Мерцалов выслушал восторженные похвалы Чудова ‘Каменному сердцу’ с тою кроткою улыбкою недоверия, с которою опытные критики выслушивают обыкновенно людей, решающихся произнести положительные приговоры в деле, подлежащем исключительно суду их, опытных критиков. К этому должно прибавить, что частые увлечения, за которыми следовали горькие, обидные самолюбию разочарования, научили Мерцалова быть осторожнее, и если он не мог переделать своей натуры, то по крайней мере старался показать, что теперь уже спокойнее и трезвее встречает каждое новое явление, наученный летами и опытом не поддаваться увлечению.
Мерцалову было под сорок лет, но — если сказать правду — он был моложе иного двадцатилетнего юноши благодаря богатству, восприимчивости своей натуры.
— Эх вы, молодежь, молодежь! — сказал он с усмешкой.— Чуть прочтете что-нибудь, понравится, расшевелит сердчишко, уж сейчас и превосходная, пожалуй, даже — гениальная вещь!
— Прежде прочтите — сами то же скажете,
— Прочесть? Да смотрите: стоит ли читать? Я теперь очень занят.
— Стоит, уверяю вас, стоит! — с жаром отвечал Чудов.— Вы только начните — не оторветесь!
— Будто? Вы по себе судите. Полноте! Я уже не ваших лет. Для меня нет теперь книги, от которой я не мог бы оторваться для чего угодно — хоть для пустого разговора.
г- Я ужо зайду,— сказал Чудов.
— Вечером? Хорошо, заходите.
— И вы мне скажете ваше мнение.
— Уже? Вы думаете, что я вот так всё брошу л примусь читать.
— Но ведь отличная вещь. Прочтите сегодня…
— Сегодня никак не могу. Я начал прекрасную книгу <...> надобно кончить.
— Когда же вы прочтете?
— Да вот… прочту как-нибудь,— лениво отвечал Мерцалов.
Чудов ушел. Следует заметить, что Мерцалов вовсе и не думал продолжать чтение, но тотчас же по уходе Чудова с живостью ухватил рукопись ‘Каменного сердца’. Он прочел заглавие, пробежал эпиграф, который составляли несколько строк, выписанных из его собственной критической статьи, и стал читать. По прочтении нескольких страниц лицо его вспыхнуло, он оставил рукопись и заходил скорыми шагами по комнате. Потом он кликнул человека, приказал ему никого не принимать и стал продолжать чтение.
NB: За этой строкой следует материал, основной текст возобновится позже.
Definition prx_server_socket_free a : M unit :=
  s ← get_sock a;
  match ss_sock s with Some k => do_call (c_pal_socket_free k) | None => mret tt end;;
  match ss_stream s with
  | Some c => if negb (ss_server_stream s) then do_call (c_connection_free c) else mret tt
  | None => mret tt
  end;;
  release_queue a q_write;;
  release_queue a q_send;;
  release_queue a q_read;;
  release_queue a q_recv;;
  match ss_link_message s with Some m => io_message_release m | None => mret tt end;;
  match ss_message_pool s with Some p => io_message_factory_free p | None => mret tt end;;
  (if ss_scheduler s then do_call c_scheduler_release else mret tt);;
  free_sock a.

(** ** Changes of a message *)

Definition with_content (c : io_content bytes) (g : io_message bytes) : io_message bytes :=
  mk_message (source_id g) (proxy_id g) (target_id g) (error_code g) (is_response g) (type g) c (correlation_id g).
Definition with_error (e : prx_error) (g : io_message bytes) : io_message bytes :=
  mk_message (source_id g) (proxy_id g) (target_id g) (error_value e) (is_response g) (type g) (content g) (correlation_id g).
Definition with_type (t : Z) (g : io_message bytes) : io_message bytes :=
  mk_message (source_id g) (proxy_id g) (target_id g) (error_code g) (is_response g) t (content g) (correlation_id g).
Definition with_target (r : io_ref) (g : io_message bytes) : io_message bytes :=
  mk_message (source_id g) (proxy_id g) r (error_code g) (is_response g) (type g) (content g) (correlation_id g).
Definition with_route (source proxy target : io_ref) (g : io_message bytes) : io_message bytes :=
  mk_message source proxy target (error_code g) (is_response g) (type g) (content g) (correlation_id g).
Definition with_correlation (c : Z) (g : io_message bytes) : io_message bytes :=
  mk_message (source_id g) (proxy_id g) (target_id g) (error_code g) (is_response g) (type g) (content g) c.
Definition as_response m : M unit := mod_msg m io_message_as_response.

(** ** Poll requests and results *)

(** The loop over the read queue; [l]: the messages that are left. *)
Fixpoint manage_read_loop a (now : Z) (close : bool) (l : list Z) : M unit :=
  match l with
  | [] => mret tt
  | next :: l =>
      g ← get_msg next;
      (if close || bool_decide (i64 (pm_timeout (as_poll_message (content (ob_msg g)))) >= now) then
         mod_sock a (fun s => set_queue_of q_read (filter (fun x => x <> next) (ss_queue s q_read)) s);;
         as_response next;;
         mod_msg next (with_error (if close then er_closed else er_timeout));;
         s ← get_sock a;
         _ ← io_connection_send (ss_stream s) next;
         io_message_release next
       else mret tt);;
      manage_read_loop a now close l
  end.

Definition prx_server_socket_manage_read_queue a (close : bool) : M unit :=
  now ← do_call c_ticks_get;
  s ← get_sock a;
  manage_read_loop a now close (ss_queue s q_read).

(** A received message gets its route and the correlation id of the first poll request,
    if the socket is polled. *)
Definition deliver_prepare a (s : prx_server_socket) message : M (option Z) :=
  poll_message ←
    (if ss_polled s then
       p ← remove_head a q_read;
       match p with
       | None => ub
       | Some p =>
           as_response p;;
           g ← get_msg p;
           mod_msg message (with_correlation (correlation_id (ob_msg g)));;
           mret (Some p)
       end
     else mret None);
  srv ← get_server;
  mod_msg message (with_route (ss_id s) (srv_id srv) (ss_stream_id s));;
  mret poll_message.

(** Received messages, to the stream; what cannot be sent goes back to the front. *)
Fixpoint deliver_recv (fuel : nat) a : M unit :=
  match fuel with
  | O => ub
  | S fuel =>
      s ← get_sock a;
      if ss_polled s && bool_decide (ss_queue s q_read = []) then mret tt
      else
        message ← remove_head a q_recv;
        match message with
        | None => mret tt
        | Some message =>
            poll_message ← deliver_prepare a s message;
            result ← io_connection_send (ss_stream s) message;
            if bool_decide (result <> er_ok) then
              insert_head a q_recv message;;
              match poll_message with Some p => insert_head a q_read p | None => mret tt end
            else
              io_message_release message;;
              match poll_message with Some p => io_message_release p | None => mret tt end;;
              deliver_recv fuel a
        end
  end.

(** Responses to sent messages, to the stream. *)
Fixpoint deliver_write (fuel : nat) a : M unit :=
  match fuel with
  | O => ub
  | S fuel =>
      message ← remove_head a q_write;
      match message with
      | None => mret tt
      | Some message =>
          s ← get_sock a;
          result ← io_connection_send (ss_stream s) message;
          if bool_decide (result <> er_ok) then insert_head a q_write message
          else io_message_release message;; deliver_write fuel a
      end
  end.

Definition prx_server_socket_deliver_results a : M unit :=
  s ← get_sock a;
  deliver_recv (S (length (ss_queue s q_recv))) a;;
  s ← get_sock a;
  deliver_write (S (length (ss_queue s q_write))) a.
Около осьми часов вечера Чудов, поджигаемый нетерпением, побежал к Мерцалову.
Мерцалов лежал на диване, когда раздался звонок. Лицо его выражало сильное волнение, в руках была рукопись ‘Каменного сердца’. Услышав звонок, он быстро вскочил с дивана и встретил Чудова следующими словами, в которых отражались и досада и нетерпение:
— Где вы пропадали?
— Я? Обедал… Мы обедали с Глажиевским в Hotel de Paris.
— Я вас жду, жду, думал уж послать к вам. Что, он молодой человек?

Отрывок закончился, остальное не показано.